I cried. Not a lot because they were man tears, but still, I cried. I’m not ashamed to say it. It felt right. Appropriate even. I could even say I felt relief. What was coming through my mind was, in a word, wonderful. I couldn’t have asked for more. Except heat. I was on the wall for 15 maybe 20 minutes and it was cold but that was no real concern of mine. This may not be long compared to some, but for me, well, it was an amount of time I never expected. My entire moment with the wall was more than I expected. I never wanted to let go. I felt safe, comfortable and true.

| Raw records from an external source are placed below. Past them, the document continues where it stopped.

(** * youtube-transcript-downloader/example.py

    A shallow embedding of the transcript fetch-and-save script and the
    properties of its observable behaviour.

    The script is a straight-line call chain over an external captions
    library.  The library is not part of the repository, so it enters the
    model as data: a [Collaborator] value records what each library call
    answers (a value or a failure).  The script itself is a computation in a
    small state-and-exception monad over a [World] made of the file system
    and a chronological log of the calls that had an effect.

    The script is modelled twice.  [example] keeps file contents at the
    level of Python text: the content of a file is the [str] that went
    through [f.write].  [example_on] adds the platform: [open] names no
    encoding, so the file encodes with the codec of the locale, which turns
    the text into bytes or refuses it.  [example] is [example_on] under a
    codec that stores the text as it is ([example_on_latin_1]). *)

From Stdlib Require Import Ascii.
From stdpp Require Import gmap strings list fin_maps.

Local Open Scope string_scope.

(** ** Failures *)

(** Modelled from the spec: the failures the captions library can raise
    (its exception classes are not in the repository).  Section 7 of the
    specification lists a not-found failure, a no-transcripts failure and a
    transport failure; [OtherFailure] stands for any further class. *)
Inductive failure : Type :=
  | NotFound
  | NoTranscripts
  | TransportFailure
  | OtherFailure (name : string).

(** Exceptions as the interpreter sees them.  The first three are raised by
    the script's own operations (list subscript, dict subscript, [str.join]),
    [UnicodeEncodeError] by a text-mode file whose encoding cannot represent
    what it is given; [CollaboratorError] wraps, unchanged, whatever the
    library raised. *)
Inductive exn : Type :=
  | IndexError
  | KeyError (key : string)
  | TypeError (item : nat)
  | UnicodeEncodeError
  | CollaboratorError (e : failure).

(** Outcome of evaluating a Python expression. *)
Inductive Result (A : Type) : Type :=
  | Ok (a : A)
  | Raise (e : exn).
Arguments Ok {A} a.
Arguments Raise {A} e.

(** Answer of one library call. *)
Inductive Response (A : Type) : Type :=
  | Returns (a : A)
  | Fails (e : failure).
Arguments Returns {A} a.
Arguments Fails {A} e.

(** ** The collaborator's data *)

(** A value stored in a caption entry: the text is a [str], start and
    duration are floats, which the script never inspects (kept by their bit
    pattern). *)
Inductive value : Type :=
  | VStr (s : string)
  | VFloat (bits : Z).

(** A caption entry is a Python dict with string keys. *)
Abbreviation CaptionEntry := (gmap string value).

(** What [transcript.fetch()] returns: an object whose [to_raw_data()]
    gives the list of caption entries. *)
Record FetchedTranscript : Type := {
  to_raw_data : Response (list CaptionEntry)
}.

(** A transcript descriptor.  [language_code] only identifies the caption
    track; the script reads nothing but [fetch]. *)
Record Transcript : Type := {
  language_code : string;
  fetch : Response FetchedTranscript
}.

(** The object returned by the list call is iterated lazily: every
    [__next__] either yields an element, signals exhaustion, or fails. *)
Inductive LazySeq (A : Type) : Type :=
  | Exhausted
  | Yield (x : A) (rest : LazySeq A)
  | Broken (e : failure).
Arguments Exhausted {A}.
Arguments Yield {A} x rest.
Arguments Broken {A} e.

(** The client object: [ytt_api.list(video_id)]. *)
Record Api : Type := {
  api_list : string -> Response (LazySeq Transcript)
}.

(** The library as the script uses it: the constructor
    [YouTubeTranscriptApi()]. *)
Record Collaborator : Type := {
  YouTubeTranscriptApi : Response Api
}.

(** The lazy sequence that yields exactly the elements of [xs]. *)
Fixpoint lazy_of_list {A : Type} (xs : list A) : LazySeq A :=
  match xs with
  | [] => Exhausted
  | x :: rest => Yield x (lazy_of_list rest)
  end.

(** The elements a lazy sequence yields before it stops. *)
Fixpoint seq_items {A : Type} (it : LazySeq A) : list A :=
  match it with
  | Exhausted => []
  | Yield x rest => x :: seq_items rest
  | Broken _ => []
  end.

(** How a lazy sequence stops: normally, or with a failure. *)
Fixpoint seq_end {A : Type} (it : LazySeq A) : option failure :=
  match it with
  | Exhausted => None
  | Yield _ rest => seq_end rest
  | Broken e => Some e
  end.

(** ** The world *)

(** Calls with an observable effect, in the order the script makes them. *)
Inductive Event : Type :=
  | EvConstruct
  | EvList (video_id : string)
  | EvNext
  | EvFetch (language : string)
  | EvToRawData
  | EvOpen (path : string)
  | EvWrite (path : string) (data : string)
  | EvClose (path : string).

Global Instance Event_eq_dec : EqDecision Event.
Proof. solve_decision. Defined.

Record World : Type := {
  fs : gmap string string;
  log : list Event
}.

(** The world after some more events, with the files untouched. *)
Definition record (w : World) (evs : list Event) : World :=
  {| fs := fs w; log := log w ++ evs |}.

(** ** The interpreter monad *)

Definition M (A : Type) : Type := World -> Result A * World.

Definition ret {A : Type} (a : A) : M A := fun w => (Ok a, w).

Definition raise {A : Type} (e : exn) : M A := fun w => (Raise e, w).

Definition bind {A B : Type} (m : M A) (k : A -> M B) : M B :=
  fun w =>
    match m w with
    | (Ok a, w') => k a w'
    | (Raise e, w') => (Raise e, w')
    end.

Notation "x <- m ;; k" := (bind m (fun x => k))
  (at level 100, m at next level, right associativity).
Notation "m ;;; k" := (bind m (fun _ => k))
  (at level 100, right associativity).

Definition emit (ev : Event) : M unit := fun w => (Ok tt, record w [ev]).

(** A pure, possibly failing expression. *)
Definition eval {A : Type} (r : Result A) : M A := fun w => (r, w).

(** A library call: it happens, then returns or raises. *)
Definition call {A : Type} (ev : Event) (r : Response A) : M A :=
  emit ev ;;;
  match r with
  | Returns a => ret a
  | Fails e => raise (CollaboratorError e)
  end.

(** ** Python primitives used by the script *)

(** [[x for x in it]]: one [__next__] per step until exhaustion. *)
Fixpoint materialize {A : Type} (it : LazySeq A) : M (list A) :=
  match it with
  | Exhausted => emit EvNext ;;; ret []
  | Yield x rest => emit EvNext ;;; xs <- materialize rest ;; ret (x :: xs)
  | Broken e => emit EvNext ;;; raise (CollaboratorError e)
  end.

(** [l[i]] on a list. *)
Definition list_getitem {A : Type} (l : list A) (i : nat) : Result A :=
  match l !! i with
  | Some x => Ok x
  | None => Raise IndexError
  end.

(** [d[k]] on a dict. *)
Definition dict_getitem (d : CaptionEntry) (k : string) : Result value :=
  match d !! k with
  | Some v => Ok v
  | None => Raise (KeyError k)
  end.

(** [[x['text'] for x in my_ts_l]]. *)
Fixpoint text_fields (my_ts_l : list CaptionEntry) : Result (list value) :=
  match my_ts_l with
  | [] => Ok []
  | x :: rest =>
      match dict_getitem x "text" with
      | Raise e => Raise e
      | Ok v =>
          match text_fields rest with
          | Raise e => Raise e
          | Ok vs => Ok (v :: vs)
          end
      end
  end.

(** [str.join] accepts only [str] items; the first other item, at position
    [i], is a [TypeError]. *)
Fixpoint str_items (i : nat) (items : list value) : Result (list string) :=
  match items with
  | [] => Ok []
  | VStr s :: rest =>
      match str_items (S i) rest with
      | Raise e => Raise e
      | Ok ss => Ok (s :: ss)
      end
  | VFloat _ :: _ => Raise (TypeError i)
  end.

(** The copy loop of [str.join]: the accumulator receives, for every
    further item, the separator and then the item. *)
Fixpoint join_from (sep acc : string) (rest : list string) : string :=
  match rest with
  | [] => acc
  | s :: rest' => join_from sep (acc +:+ sep +:+ s) rest'
  end.

Definition join_strs (sep : string) (items : list string) : string :=
  match items with
  | [] => ""
  | s :: rest => join_from sep s rest
  end.

(** [sep.join(items)]. *)
Definition str_join (sep : string) (items : list value) : Result string :=
  match str_items 0 items with
  | Raise e => Raise e
  | Ok ss => Ok (join_strs sep ss)
  end.

(** [open(path, "w")]: create or truncate; the handle is the path. *)
Definition open_w (path : string) : M string :=
  fun w => (Ok path, {| fs := <[path := ""]> (fs w);
                        log := log w ++ [EvOpen path] |}).

(** [f.write(data)] through a handle that writes sequentially from the
    start of the truncated file: the data goes after what the handle
    already wrote. *)
Definition file_write (f : string) (data : string) : M unit :=
  fun w => (Ok tt, {| fs := <[f := default "" (fs w !! f) +:+ data]> (fs w);
                      log := log w ++ [EvWrite f data] |}).

Definition file_close (f : string) : M unit := emit (EvClose f).

(** [with open(path, "w") as f: body]: the file is closed when the body
    leaves, normally or by an exception, which then goes on. *)
Definition with_open_w {A : Type} (path : string) (body : string -> M A)
  : M A :=
  f <- open_w path ;;
  fun w =>
    match body f w with
    | (r, w') => (r, snd (file_close f w'))
    end.

(** ** The script *)

Definition VIDEO_ID : string := "sa-ASdF1234".

Definition OUTPUT_PATH : string := "video_transcript.txt".

(** [transcripts[0] if len(transcripts) == 1 else None]. *)
Definition select (transcripts : list Transcript)
  : Result (option Transcript) :=
  if (length transcripts =? 1)%nat then
    match list_getitem transcripts 0 with
    | Ok x => Ok (Some x)
    | Raise e => Raise e
    end
  else Ok None.

(** The body of [if transcript is not None:]. *)
Definition save (transcript : Transcript) : M unit :=
  my_ts <- call (EvFetch (language_code transcript)) (fetch transcript) ;;
  my_ts_l <- call EvToRawData (to_raw_data my_ts) ;;
  with_open_w OUTPUT_PATH (fun f =>
    texts <- eval (text_fields my_ts_l) ;;
    joined <- eval (str_join " " texts) ;;
    file_write f joined).

(** Lines 17 to 22: everything after the list comprehension. *)
Definition process (transcripts : list Transcript) : M unit :=
  transcript <- eval (select transcripts) ;;
  match transcript with
  | Some transcript => save transcript
  | None => ret tt
  end.

(** The whole script. *)
Definition example (lib : Collaborator) : M unit :=
  ytt_api <- call EvConstruct (YouTubeTranscriptApi lib) ;;
  transcript_list <- call (EvList VIDEO_ID) (api_list ytt_api VIDEO_ID) ;;
  transcripts <- materialize transcript_list ;;
  process transcripts.

(** What the list call answers, when the client could be built. *)
Definition list_response (lib : Collaborator)
  : Response (LazySeq Transcript) :=
  match YouTubeTranscriptApi lib with
  | Returns ytt_api => api_list ytt_api VIDEO_ID
  | Fails e => Fails e
  end.

(** The answers to the calls the script makes before it enumerates: the
    constructor's, and inside it the list call's. *)
Definition answers (lib : Collaborator)
  : Response (Response (LazySeq Transcript)) :=
  match YouTubeTranscriptApi lib with
  | Returns ytt_api => Returns (api_list ytt_api VIDEO_ID)
  | Fails e => Fails e
  end.

(** ** Vocabulary of the statements *)

(** The entry has a text field holding the string [s]. *)
Definition has_text (x : CaptionEntry) (s : string) : Prop :=
  x !! "text" = Some (VStr s).

(** The events a run added to the log. *)
Definition new_events (before after : World) : list Event :=
  drop (length (log before)) (log after).

(** Events of the file system. *)
Definition touches_file (ev : Event) : bool :=
  match ev with
  | EvOpen _ | EvWrite _ _ | EvClose _ => true
  | _ => false
  end.
(** * FontFaceSetImpl: web-font resolution and aggregate loading status

    A shallow embedding of [layout/style/FontFaceSetImpl.cpp].  Objects that
    the C++ code reaches through pointers (font faces, user-font entries) live
    in finite maps keyed by their address, so that aliasing is kept; every
    member function becomes a function on the explicit state of the set.

    Part I holds the model, Part II the properties proved about it. *)

From Stdlib Require Import ZArith Ascii String.
From stdpp Require Import gmap strings list.

Local Open Scope Z_scope.

(* ===================================================================== *)
(** * Part I: the model                                                   *)
(* ===================================================================== *)

(** ** Outcomes of code with assertions

    [MOZ_ASSERT_UNREACHABLE] is fatal; a function that contains one returns an
    [outcome].  [OutOfFuel] only exists for the loops of the model that are
    driven by a counter: the properties below show it is never produced. *)

Inductive outcome (A : Type) : Type :=
| Returned (a : A)
| AssertUnreachable
| OutOfFuel.

Arguments Returned {A} a.
Arguments AssertUnreachable {A}.
Arguments OutOfFuel {A}.
(** * gdrive-timestamp-updater: a shallow embedding of [main.py]

    The program sets [modifiedTime] on a Drive folder and on what lies
    beneath it.  The embedding keeps the shape of the source:

    - the remote service, [random.random()] and the passing of time are the
      environment.  The service and the random generator are oracles over an
      abstract [World]; every call to them, and every [time.sleep], is
      written to a trace of [event]s.  [time.sleep] and the calls of
      [logging] are taken to return;
    - exceptions are values ([Raise]); the two [while] loops, which Python does
      not bound, run on fuel and give [Diverge] when it is used up;
    - Python [int] is [Z]; Python [float] is IEEE binary64, taken from the
      Standard Library's [SpecFloat] ([prec = 53], [emax = 1024]);
    - JSON objects are [gmap string string], the visited set is a [gset];
    - [build_service] and [main] come after the validator: the command line,
      the process environment, the file system and the client library are
      further oracles, and [sys.exit] is the exception [SystemExit]. *)

From Stdlib Require Import ZArith QArith List String Ascii Lia Bool.
From Stdlib Require Import Floats.SpecFloat.
From stdpp Require Import gmap strings list sorting.

Local Open Scope string_scope.
Local Open Scope Z_scope.
Local Open Scope list_scope.

(** ** Data *)

Abbreviation dict := (gmap string string).

(** Constants of the module. *)
Definition FOLDER_MIME : string := "application/vnd.google-apps.folder".
Definition DEFAULT_RETRIES : Z := 5.

(** What [execute()] can raise: an [HttpError], whose [resp.status] converts
    to an [int] ([Some]) or does not ([None]), or anything else. *)
Inductive service_error :=
| SvcHttpError (status : option Z)
| SvcOther (what : string).

Inductive outcome (A : Type) :=
| Returns (a : A)
| Fails (e : service_error).
Arguments Returns {A} a.
Arguments Fails {A} e.

(** The answer of [files().list(...)]: [response.get('files', [])] and
    [response.get('nextPageToken')] read these two optional keys. *)
Record list_response := {
  files : option (list dict);
  nextPageToken : option string
}.

(** The [service] argument of the source, over an abstract world. *)
Record service (World : Type) := {
  files_update : string -> dict -> string -> World -> outcome dict * World;
  files_list : string -> option string -> World -> outcome list_response * World
}.
Arguments files_update {World} _ _ _ _ _.
Arguments files_list {World} _ _ _ _.

Inductive exn :=
| HttpError (status : option Z)
| ServiceFailure (what : string)
| RuntimeError (msg : string)
| OverflowError
| KeyError (key : string).

Definition exn_of (e : service_error) : exn :=
  match e with
  | SvcHttpError st => HttpError st
  | SvcOther what => ServiceFailure what
  end.

(** What the program does to its environment, in the order it does it.  A
    network call is written down with its answer. *)
Inductive event :=
| EvDryRunLog (file_id : string) (body : dict)
| EvUpdate (file_id : string) (body : dict) (fields : string) (attempt : Z)
    (answer : outcome dict)
| EvRandom (jitter : spec_float)
| EvSleep (seconds : spec_float)
| EvList (parent_id : string) (page_token : option string)
    (answer : outcome list_response).

Inductive result (A : Type) :=
| Ok (a : A)
| Raise (e : exn)
| Diverge.
Arguments Ok {A} a.
Arguments Raise {A} e.
Arguments Diverge {A}.

(** ** Floating point: [backoff_base * (2 ** attempt) + random.random()] *)

Definition prec : Z := 53.
Definition emax : Z := 1024.

(** [float(n)] for a Python [int]: correctly rounded, [OverflowError] ([None])
    when the rounded value does not fit a double. *)
Definition float_of_int (n : Z) : option spec_float :=
  match binary_normalize prec emax n 0 false with
  | S754_infinity _ => None
  | f => Some f
  end.

Definition backoff_base : Z := 1.

Definition sleep_for (attempt : Z) (jitter : spec_float) : option spec_float :=
  match float_of_int (backoff_base * 2 ^ attempt) with
  | None => None
  | Some x => Some (SFadd prec emax x jitter)
  end.

(** The rational a finite double stands for ([0] for the others). *)
Definition SF2Q (f : spec_float) : Q :=
  match f with
  | S754_finite s m e =>
      match e with
      | Zneg p => Qmake (cond_Zopp s (Zpos m)) (2 ^ p)
      | _ => inject_Z (cond_Zopp s (Zpos m) * 2 ^ e)
      end
  | _ => 0%Q
  end.

Definition is_finite_SF (f : spec_float) : bool :=
  match f with
  | S754_zero _ | S754_finite _ _ _ => true
  | _ => false
  end.

(** A double in [[0, 1)], which is what [random.random()] returns. *)
Definition unit_float (j : spec_float) : Prop :=
  is_finite_SF j = true /\ valid_binary prec emax j = true /\
  (0 <= SF2Q j)%Q /\ (SF2Q j < 1)%Q.

(** ** The effect monad *)

Record state (World : Type) := {
  world : World;
  trace : list event
}.
Arguments world {World} _.
Arguments trace {World} _.

Definition M (World A : Type) : Type := state World -> result A * state World.

Definition ret {World A} (a : A) : M World A := fun st => (Ok a, st).
Definition raise {World A} (e : exn) : M World A := fun st => (Raise e, st).
Definition diverge {World A} : M World A := fun st => (Diverge, st).
(** ** The computed column widths *)

(** C2 as claimed fails after [AddRows] has stored a short row: the scan
    reads a cell the row does not have, and no width is computed. *)
Lemma widths_after_short_row_undefined :
  run short_row_calls new_table = Ok (short_row_table, [RowSizeMismatch 1 "T" 2])
  /\ computeWidths (columnNames short_row_table) (rows short_row_table)
       (maxColumnWidths short_row_table) = Err OutOfBounds
  /\ ~ (exists ws, computeWidths (columnNames short_row_table) (rows short_row_table)
                     (maxColumnWidths short_row_table) = Ok ws
                   /\ ws !! 1%nat = Some (Z.of_nat (column_width (columnNames short_row_table)
                                                  (rows short_row_table) 1))).
Proof.
  split; [reflexivity | split; [reflexivity |]].
  intros (ws & H & _). vm_compute in H. discriminate.
Qed.

(** C2, amended: whenever every stored row has at least as many cells as
    there are columns (and the lengths involved are [int]s), the scan
    succeeds and the width it computes for column [i] is the larger of the
    length of the column's name and the largest length of cell [i] over the
    stored rows; this is the vector the table holds after
    [Print]. *)
Theorem column_width_is_max (t : PrintTable) :
  rows_cover (columnNames t) (rows t) ->
  widths_fit (columnNames t) (rows t) ->
  exists ws,
    computeWidths (columnNames t) (rows t) (maxColumnWidths t) = Ok ws
    /\ length ws = length (columnNames t)
    /\ (forall i name, columnNames t !! i = Some name ->
          ws !! i = Some (Z.of_nat
            (Nat.max (String.length name) (max_list_with (cell_length i) (rows t)))))
    /\ (forall t' out, reachable t -> incomplete t = false ->
          Print t = Ok (t', out) -> maxColumnWidths t' = ws).
Proof.
  intros Hcover Hfit.
  exists (map Z.of_nat (column_widths (columnNames t) (rows t))).
  pose proof (computeWidths_exact _ _ (maxColumnWidths t) Hcover Hfit) as Hws.
  split; [exact Hws | split; [| split]].
  - now rewrite length_map, length_column_widths.
  - intros i name Hname. rewrite list_lookup_fmap.
    rewrite lookup_column_widths by (eapply lookup_lt_Some; eauto).
    simpl. unfold column_width. now rewrite (cell_length_lookup _ _ _ Hname).
  - intros t' out Hreach Hinc HP. rewrite Print_complete in HP by exact Hinc.
    apply bind_Ok_inv in HP as (t1 & Hb & HP).
    assert (Hw : computeWidths (columnNames t) (rows t) (maxColumnWidths t)
                 = Ok (maxColumnWidths t1)).
    { destruct (alteredState t) eqn:Halt.
      - now apply buildFormat_widths.
      - inversion Hb; subst t1. apply buildFormat_widths.
        destruct (reachable_format_valid t Hreach Halt); congruence. }
    rewrite Hws in Hw. inversion Hw as [Hw']. inversion HP. simpl. now rewrite Hw'.
Qed.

Once I started going into circles with my thoughts, I knew it was time to go. I wiped away my tears, man tears I remind you, and took my steps back from the wall, content with the notion of avoiding eye contact with anyone, at least for a moment or so. I took that moment or so to take it all in. All I had said, the fact I was in Jerusalem at the Western Wall saying it and that I had just, for once in my life, truly listened to myself. Something I hope to do much more often. The Western Wall will forever hold a very special place in my life. A place I didn’t even know existed but was always there. To sum it up, I just have one more thing to say:
This one time, on Birthright…I had the privilege of visiting the Western Wall in Jerusalem, and had one of those moments that happens very rarely in life. One that I know will stick with me always. That will never fail to show up in my memory. That will make me a better person. That will honestly have an impact on every single step I take. Starting with the first steps I took back from wall.
Thank you Shorashim, Birthright and Israel for giving me that moment.